**WHAT YOU NEED TO DO**
Print back every record below, exactly as it stands.

**DATA IN THIS EXERCISE**

(* ===== verification/Operation.v ===== *)
(** * Operations

    [OperationFrm] (src/ledger/operation_frm.cpp): the checks of an operation's
    parameters and the application of each kind of operation to the accounts.
    An operation's result is its error code; [me] is the position of its
    transaction in the stack, [d] the depth of the environment, and [src] the
    pointer to the source account ([source_account_]). *)
From S2P Require Import Prelude Uint128 Strings AtomMap Account Chain TxFrame.
Import U128.

Open Scope string_scope.
Open Scope Z_scope.

(** The block an operation runs in: the consensus value, the height and the mode. *)
Record BlockInfo := MkBlock {
  bi_ledger_seq : Z; bi_close_time : Z; bi_header_seq : Z; bi_test_mode : bool }.

Section Operation.
Context `{P : LedgerParams} (blk : BlockInfo).

(** ** Parameter checks *)

Definition isReservedAddress (addr : string) : bool := bool_decide (addr ∈ RESERVED_ADDRESSES).
Definition ReservedAddrAvailable (src dest : string) : bool :=
  if isReservedAddress dest && negb (bool_decide (src = RESERVED_CREATOR_ADDRESS))
     && negb (bool_decide (is_Some (AccountFromDB dest))) then false else true.

Definition weight_invalid (w : Z) : bool := (w <? 0) || (UINT32_MAX <? w).

(** The loop over the signers of a new account and of SetPrivilege. *)
Fixpoint check_signers (self : string) (duplicate_set : gset string) (l : list Signer) : Z :=
  match l with
  | [] => SUCCESS
  | signer :: l' =>
      if weight_invalid (sg_weight signer) then WEIGHT_NOT_VALID
      else if bool_decide (sg_address signer = self) then INVALID_ADDRESS
      else if negb (IsAddressValid (sg_address signer)) then INVALID_ADDRESS
      else if bool_decide (sg_address signer ∈ duplicate_set) then INVALID_PARAMETER
      else check_signers self ({[ sg_address signer ]} ∪ duplicate_set) l'
  end.

(** The loop over the thresholds by operation type of a new account and of SetPrivilege. *)
Fixpoint check_types (duplicate_type : gset Z) (l : list OperationTypeThreshold) : Z :=
  match l with
  | [] => SUCCESS
  | t :: l' =>
      if (100 <? tt_type t) || (tt_type t <=? 0) then INVALID_PARAMETER
      else if tt_threshold t <? 0 then THRESHOLD_NOT_VALID
      else if bool_decide (tt_type t ∈ duplicate_type) then INVALID_PARAMETER
      else check_types ({[ tt_type t ]} ∪ duplicate_type) l'
  end.

(** The loop over the metadata of a new account; [result] is set, not returned. *)
Definition check_metadatas (result : Z) (l : list KeyPair) : Z :=
  foldl (fun result kp =>
    let result := if (size (kp_key kp) =? 0) || (METADATA_KEY_MAXSIZE <? size (kp_key kp))
                  then INVALID_PARAMETER else result in
    if METADATA_MAX_VALUE_SIZE <? size (kp_value kp) then INVALID_PARAMETER else result) result l.

(** [create_account] for ledgers up to version 1000. *)
Definition CheckCreateAccount (ca : OperationCreateAccount) (source_address : string) (stack_size : Z) : Z :=
  let dest := ca_dest_address ca in
  if negb (IsAddressValid dest) then INVALID_ADDRESS
  else if negb (ReservedAddrAvailable source_address dest) then INVALID_ADDRESS
  else
  match ca_priv ca with
  | None => INVALID_PARAMETER
  | Some priv =>
      if weight_invalid (pv_master_weight priv) then WEIGHT_NOT_VALID
      else
      let rs := check_signers dest ∅ (pv_signers priv) in
      if negb (rs =? SUCCESS) then rs
      else
      match pv_thresholds_opt priv with
      | None => INVALID_PARAMETER
      | Some threshold =>
          if th_tx_threshold threshold <? 0 then THRESHOLD_NOT_VALID
          else
          let result := check_types ∅ (th_type_thresholds threshold) in
          if negb (empty (ca_payload ca)) then
            if CONTRACT_CODE_LIMIT <? size (ca_payload ca) then INVALID_PARAMETER
            else if negb ((pv_master_weight priv =? 0) && bool_decide (pv_signers priv = [])
                          && (th_tx_threshold threshold =? 1) && bool_decide (th_type_thresholds threshold = []))
            then INVALID_PARAMETER
            else check_metadatas (SourceCodeCheck (ca_payload ca) stack_size) (ca_metadatas ca)
          else check_metadatas result (ca_metadatas ca)
      end
  end.

Definition CheckCreateAccountGt1000 (ca : OperationCreateAccount) (stack_size : Z) : Z :=
  let is_create_contract := negb (empty (ca_payload ca)) in
  let dest := ca_dest_address ca in
  let has_dest_address := negb (empty dest) in
  let unimportant_address := negb (bool_decide (dest = GET_CONTRACT_VALIDATOR_ADDRESS))
                             && negb (bool_decide (dest = GET_CONTRACT_FEE_ADDRESS)) in
  if is_create_contract && has_dest_address && unimportant_address then INVALID_ADDRESS
  else if negb is_create_contract && negb (IsAddressValid dest) then INVALID_ADDRESS
  else
  match ca_priv ca with
  | None => INVALID_PARAMETER
  | Some priv =>
      if weight_invalid (pv_master_weight priv) then WEIGHT_NOT_VALID
      else
      match pv_thresholds_opt priv with
      | None => INVALID_PARAMETER
      | Some threshold =>
          if th_tx_threshold threshold <? 0 then THRESHOLD_NOT_VALID
          else
          let result := check_types ∅ (th_type_thresholds threshold) in
          let plain := bool_decide (pv_signers priv = []) && (th_tx_threshold threshold =? 1)
                       && bool_decide (th_type_thresholds threshold = []) in
          if is_create_contract then
            if CONTRACT_CODE_LIMIT <? size (ca_payload ca) then INVALID_PARAMETER
            else if negb ((pv_master_weight priv =? 0) && plain) then INVALID_PARAMETER
            else check_metadatas (SourceCodeCheck (ca_payload ca) stack_size) (ca_metadatas ca)
          else
            if negb ((pv_master_weight priv =? 1) && plain) then INVALID_PARAMETER
            else check_metadatas result (ca_metadatas ca)
      end
  end.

**RESPONSE TO THE EXERCISE**
(* ===== verification/Operation.v ===== *)
(** * Operations

    [OperationFrm] (src/ledger/operation_frm.cpp): the checks of an operation's
    parameters and the application of each kind of operation to the accounts.
    An operation's result is its error code; [me] is the position of its
    transaction in the stack, [d] the depth of the environment, and [src] the
    pointer to the source account ([source_account_]). *)
From S2P Require Import Prelude Uint128 Strings AtomMap Account Chain TxFrame.
Import U128.

Open Scope string_scope.
Open Scope Z_scope.

(** The block an operation runs in: the consensus value, the height and the mode. *)
Record BlockInfo := MkBlock {
  bi_ledger_seq : Z; bi_close_time : Z; bi_header_seq : Z; bi_test_mode : bool }.

Section Operation.
Context `{P : LedgerParams} (blk : BlockInfo).

(** ** Parameter checks *)

Definition isReservedAddress (addr : string) : bool := bool_decide (addr ∈ RESERVED_ADDRESSES).
Definition ReservedAddrAvailable (src dest : string) : bool :=
  if isReservedAddress dest && negb (bool_decide (src = RESERVED_CREATOR_ADDRESS))
     && negb (bool_decide (is_Some (AccountFromDB dest))) then false else true.

Definition weight_invalid (w : Z) : bool := (w <? 0) || (UINT32_MAX <? w).

(** The loop over the signers of a new account and of SetPrivilege. *)
Fixpoint check_signers (self : string) (duplicate_set : gset string) (l : list Signer) : Z :=
  match l with
  | [] => SUCCESS
  | signer :: l' =>
      if weight_invalid (sg_weight signer) then WEIGHT_NOT_VALID
      else if bool_decide (sg_address signer = self) then INVALID_ADDRESS
      else if negb (IsAddressValid (sg_address signer)) then INVALID_ADDRESS
      else if bool_decide (sg_address signer ∈ duplicate_set) then INVALID_PARAMETER
      else check_signers self ({[ sg_address signer ]} ∪ duplicate_set) l'
  end.

(** The loop over the thresholds by operation type of a new account and of SetPrivilege. *)
Fixpoint check_types (duplicate_type : gset Z) (l : list OperationTypeThreshold) : Z :=
  match l with
  | [] => SUCCESS
  | t :: l' =>
      if (100 <? tt_type t) || (tt_type t <=? 0) then INVALID_PARAMETER
      else if tt_threshold t <? 0 then THRESHOLD_NOT_VALID
      else if bool_decide (tt_type t ∈ duplicate_type) then INVALID_PARAMETER
      else check_types ({[ tt_type t ]} ∪ duplicate_type) l'
  end.

(** The loop over the metadata of a new account; [result] is set, not returned. *)
Definition check_metadatas (result : Z) (l : list KeyPair) : Z :=
  foldl (fun result kp =>
    let result := if (size (kp_key kp) =? 0) || (METADATA_KEY_MAXSIZE <? size (kp_key kp))
                  then INVALID_PARAMETER else result in
    if METADATA_MAX_VALUE_SIZE <? size (kp_value kp) then INVALID_PARAMETER else result) result l.

(** [create_account] for ledgers up to version 1000. *)
Definition CheckCreateAccount (ca : OperationCreateAccount) (source_address : string) (stack_size : Z) : Z :=
  let dest := ca_dest_address ca in
  if negb (IsAddressValid dest) then INVALID_ADDRESS
  else if negb (ReservedAddrAvailable source_address dest) then INVALID_ADDRESS
  else
  match ca_priv ca with
  | None => INVALID_PARAMETER
  | Some priv =>
      if weight_invalid (pv_master_weight priv) then WEIGHT_NOT_VALID
      else
      let rs := check_signers dest ∅ (pv_signers priv) in
      if negb (rs =? SUCCESS) then rs
      else
      match pv_thresholds_opt priv with
      | None => INVALID_PARAMETER
      | Some threshold =>
          if th_tx_threshold threshold <? 0 then THRESHOLD_NOT_VALID
          else
          let result := check_types ∅ (th_type_thresholds threshold) in
          if negb (empty (ca_payload ca)) then
            if CONTRACT_CODE_LIMIT <? size (ca_payload ca) then INVALID_PARAMETER
            else if negb ((pv_master_weight priv =? 0) && bool_decide (pv_signers priv = [])
                          && (th_tx_threshold threshold =? 1) && bool_decide (th_type_thresholds threshold = []))
            then INVALID_PARAMETER
            else check_metadatas (SourceCodeCheck (ca_payload ca) stack_size) (ca_metadatas ca)
          else check_metadatas result (ca_metadatas ca)
      end
  end.

Definition CheckCreateAccountGt1000 (ca : OperationCreateAccount) (stack_size : Z) : Z :=
  let is_create_contract := negb (empty (ca_payload ca)) in
  let dest := ca_dest_address ca in
  let has_dest_address := negb (empty dest) in
  let unimportant_address := negb (bool_decide (dest = GET_CONTRACT_VALIDATOR_ADDRESS))
                             && negb (bool_decide (dest = GET_CONTRACT_FEE_ADDRESS)) in
  if is_create_contract && has_dest_address && unimportant_address then INVALID_ADDRESS
  else if negb is_create_contract && negb (IsAddressValid dest) then INVALID_ADDRESS
  else
  match ca_priv ca with
  | None => INVALID_PARAMETER
  | Some priv =>
      if weight_invalid (pv_master_weight priv) then WEIGHT_NOT_VALID
      else
      match pv_thresholds_opt priv with
      | None => INVALID_PARAMETER
      | Some threshold =>
          if th_tx_threshold threshold <? 0 then THRESHOLD_NOT_VALID
          else
          let result := check_types ∅ (th_type_thresholds threshold) in
          let plain := bool_decide (pv_signers priv = []) && (th_tx_threshold threshold =? 1)
                       && bool_decide (th_type_thresholds threshold = []) in
          if is_create_contract then
            if CONTRACT_CODE_LIMIT <? size (ca_payload ca) then INVALID_PARAMETER
            else if negb ((pv_master_weight priv =? 0) && plain) then INVALID_PARAMETER
            else check_metadatas (SourceCodeCheck (ca_payload ca) stack_size) (ca_metadatas ca)
          else
            if negb ((pv_master_weight priv =? 1) && plain) then INVALID_PARAMETER
            else check_metadatas result (ca_metadatas ca)
      end
  end.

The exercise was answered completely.